Citizen Lab identified the vulnerability during an analysis of a hacked phone belonging to a Saudi Arabian activist. The virus that used it spread through iMessage and did not require any action on the part of the user to work.
“This spyware can do everything that an iPhone user can do on their device and more,” said John Scott-Railton, senior fellow at Citizen Lab.
Apple specifies that it is enough to send a specially crafted PDF file to infect it.
The update came on the eve of Apple’s presentation, which is expected to showcase new iPhone phone and Apple Watch models.
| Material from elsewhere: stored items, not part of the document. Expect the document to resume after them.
(* ===== verification/Sched.v ===== *)
(** * The scheduler: [kernel/core/sched/scheduler.c], [sched.h]

    Six queues, each a list of entries with the highest priority first.
    [anx_continuation_group_check] ([kernel/core/sched/continuation_group.c])
    is a parameter: a code for the cell and the store it is asked about. *)

From S2P Require Import Prelude Uuid Cell CellScope SchedDomain.
From Stdlib Require Import Sorting.Sorted.

Record anx_sched_entry := SchedEntry {
  cell_id : anx_uuid;
  e_queue : Z;
  e_priority : Z;
  enqueued_at : Z;
}.

Record sched_queue := SchedQueue { head : list anx_sched_entry; depth : Z }.

Record sched_state := SchedState { queues : list sched_queue; initialized : bool }.

Definition empty_queue : sched_queue := SchedQueue [] 0.

(** The statically zeroed scheduler, before [anx_sched_init]. *)
Definition sched_boot : sched_state :=
  SchedState (replicate (Z.to_nat ANX_QUEUE_CLASS_COUNT) empty_queue) false.

Definition anx_sched_init (current : option anx_uuid) (s : sched_state) : sched_state :=
  when bool_decide (is_Some current) ret s ;;
  SchedState ((λ _, empty_queue) <$> queues s) true.

(** The insertion loop: before the first entry of lower priority. *)
Fixpoint insert_entry (e : anx_sched_entry) (l : list anx_sched_entry) : list anx_sched_entry :=
  match l with
  | [] => [e]
  | existing :: rest =>
      if e_priority existing <? e_priority e then e :: l
      else existing :: insert_entry e rest
  end.

Definition get_queue (s : sched_state) (q : Z) : sched_queue := rd empty_queue (queues s) q.

Definition set_queue (s : sched_state) (q : Z) (x : sched_queue) : sched_state :=
  SchedState (wr (queues s) q x) (initialized s).

Section sched.
Context (anx_continuation_group_check : cell_store → anx_cell → Z).

(** The admission test before an entry is made. *)
Definition enqueue_allowed (fuel : nat) (now : Z) (st : cell_store) (t : domain_table)
    (c : anx_uuid) (queue priority : Z) : outcome (Z * cell_store) :=
  match anx_cell_store_lookup st c with
  | (None, st) => Ret (ANX_OK, st)
  | (Some cell, st) =>
      let! (allowed, st) :=
        if anx_cell_status_terminal (status cell) then Ret (ANX_EPERM, st)
        else anx_sched_domain_check_queue fuel now st t (Some c) queue priority in
      let allowed := if allowed =? ANX_OK then anx_continuation_group_check st cell
                     else allowed in
      Ret (allowed, anx_cell_store_release st c)
  end.

(** [alloc] says whether [anx_zalloc] succeeds. *)
Definition anx_sched_enqueue (fuel : nat) (current : option anx_uuid) (alloc : bool) (now : Z)
    (st : cell_store) (t : domain_table) (s : sched_state)
    (cellp : option anx_uuid) (queue priority : Z) : outcome (Z * sched_state * cell_store) :=
  match cellp with
  | None => Ret (ANX_EINVAL, s, st)
  | Some c =>
      when (queue <? 0) || (queue >=? ANX_QUEUE_CLASS_COUNT) ret Ret (ANX_EINVAL, s, st) ;;
      when (priority <? 0) || (priority >? ANX_PRIO_CRITICAL) ret Ret (ANX_EINVAL, s, st) ;;
      let! (allowed, st) := enqueue_allowed fuel now st t c queue priority in
      when negb (allowed =? ANX_OK) ret Ret (allowed, s, st) ;;
      when negb (initialized s) && bool_decide (is_Some current) ret Ret (ANX_EPERM, s, st) ;;
      let s := if initialized s then s else anx_sched_init current s in
      when negb alloc ret Ret (ANX_ENOMEM, s, st) ;;
      let e := SchedEntry c queue priority now in
      let q := get_queue s queue in
      Ret (ANX_OK, set_queue s queue (SchedQueue (insert_entry e (head q)) (u32 (depth q + 1))), st)
  end.

(** The admission test of one dequeued entry. *)
Definition entry_allowed (fuel : nat) (now : Z) (st : cell_store) (t : domain_table)
    (queue : Z) (e : anx_sched_entry) : outcome (Z * cell_store) :=
  match anx_cell_store_lookup st (cell_id e) with
  | (None, st) => Ret (ANX_OK, st)
  | (Some cell, st) =>
      let! (allowed, st) :=
        anx_sched_domain_check_queue fuel now st t (Some (cell_id e)) queue (e_priority e) in
      let allowed := if allowed =? ANX_OK then anx_continuation_group_check st cell else allowed in
      let allowed := if anx_cell_status_terminal (status cell) then ANX_EPERM else allowed in
      Ret (allowed, anx_cell_store_release st (cell_id e))
  end.

(** The [while] loop: pop entries until one is allowed. *)
Fixpoint dequeue_loop (fuel : nat) (now : Z) (st : cell_store) (t : domain_table)
    (queue : Z) (l : list anx_sched_entry) (dep : Z)
    : outcome (Z * option anx_uuid * list anx_sched_entry * Z * cell_store) :=
  match l with
  | [] => Ret (ANX_ENOENT, None, [], dep, st)
  | e :: l =>
      let dep := u32 (dep - 1) in
      let! (allowed, st) := entry_allowed fuel now st t queue e in
      if allowed =? ANX_OK then Ret (ANX_OK, Some (cell_id e), l, dep, st)
      else dequeue_loop fuel now st t queue l dep
  end.

Definition anx_sched_dequeue (fuel : nat) (now : Z) (st : cell_store) (t : domain_table)
    (s : sched_state) (queue : Z) : outcome (Z * option anx_uuid * sched_state * cell_store) :=
  when (queue <? 0) || (queue >=? ANX_QUEUE_CLASS_COUNT) ret Ret (ANX_EINVAL, None, s, st) ;;
  when negb (initialized s) ret Ret (ANX_ENOENT, None, s, st) ;;
  let q := get_queue s queue in
  let! (r, out, l, dep, st) := dequeue_loop fuel now st t queue (head q) (depth q) in
  Ret (r, out, set_queue s queue (SchedQueue l dep), st).
End sched.

Definition anx_sched_queue_depth (s : sched_state) (queue : Z) : Z :=
  when (queue <? 0) || (queue >=? ANX_QUEUE_CLASS_COUNT) ret 0 ;;
  depth (get_queue s queue).

(** One queue of the cancel loop, and whether something was removed. *)
Fixpoint cancel_entries (c : anx_uuid) (l : list anx_sched_entry) (dep : Z) (removed : bool)
    : list anx_sched_entry * Z * bool :=
  match l with
  | [] => ([], dep, removed)
  | e :: l =>
      if uuid_eqb (cell_id e) c then cancel_entries c l (u32 (dep - 1)) true
      else let '(l', dep, removed) := cancel_entries c l dep removed in (e :: l', dep, removed)
  end.

Fixpoint cancel_queues (c : anx_uuid) (qs : list sched_queue) (removed : bool)
    : list sched_queue * bool :=
  match qs with
  | [] => ([], removed)
  | q :: qs =>
      let '(l, dep, removed) := cancel_entries c (head q) (depth q) removed in
      let '(qs, removed) := cancel_queues c qs removed in
      (SchedQueue l dep :: qs, removed)
  end.

Definition anx_sched_cancel (s : sched_state) (cellp : option anx_uuid) : Z * sched_state :=
  match cellp with
  | None => (ANX_EINVAL, s)
  | Some c =>
      when negb (initialized s) ret (ANX_ENOENT, s) ;;
      let '(qs, removed) := cancel_queues c (queues s) false in
      (if removed then ANX_OK else ANX_ENOENT, SchedState qs (initialized s))
  end.

(** ** The queue invariant *)

Definition prio_ge (a b : anx_sched_entry) : Prop := e_priority b ≤ e_priority a.

Record queue_ok (q : sched_queue) : Prop := {
  qo_sorted : StronglySorted prio_ge (head q);
  qo_depth : depth q = u32 (Z.of_nat (length (head q)));
}.

Record sched_ok (s : sched_state) : Prop := {
  so_length : length (queues s) = Z.to_nat ANX_QUEUE_CLASS_COUNT;
  so_queues : ∀ q, 0 ≤ q < ANX_QUEUE_CLASS_COUNT → queue_ok (get_queue s q);
  so_boot : initialized s = false → ∀ q, 0 ≤ q < ANX_QUEUE_CLASS_COUNT → get_queue s q = empty_queue;
}.

(** The entries of one priority, in the order they will be served. *)
Definition fifo (p : Z) (l : list anx_sched_entry) : list anx_sched_entry :=
  filter (λ e, e_priority e = p) l.

Lemma insert_entry_perm e l : insert_entry e l ≡ₚ e :: l.
Proof.
  induction l as [|x l IH]; simpl; [done|]. destruct (_ <? _); [done|].
  rewrite IH. apply Permutation_swap.
Qed.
Pegasus spy software was created by the Israeli company NSO Group. In July, foreign media outlets following a joint investigation reportedthat several governments are using it to spy on journalists, activists and politicians.
Such surveillance, in particular, was carried out by the Hungarian government under the leadership of Prime Minister Viktor Orban, notes The Guardian. Other countries whose authorities used Pegasus against the press include Azerbaijan, Kazakhstan, India, Israel, Bahrain, Mexico, Morocco, Rwanda, Saudi Arabia and the United Arab Emirates.
17 publications took part in the Pegasus Project investigation, including the American The Washington Post, the British The Guardian, the German Süddeutsche Zeitung and the Israeli newspaper Haaretz. The project was coordinated by Forbidden Stories, a French non-profit organization with technical assistance from Amnesty International.
The investigation is based on a list of 50,000 phone numbers that may have been hacked. The oldest entries on the list, according to media reports, date from 2016. Journalists have identified the owners of thousands of rooms in over 50 countries. Amnesty International’s analysis showed that at least 23 telephones belonging to journalists were successfully infected with Pegasus, and another 14 showed signs of a hacking attempt. Sometimes the phone got infected by the Pegasus program dozens of times.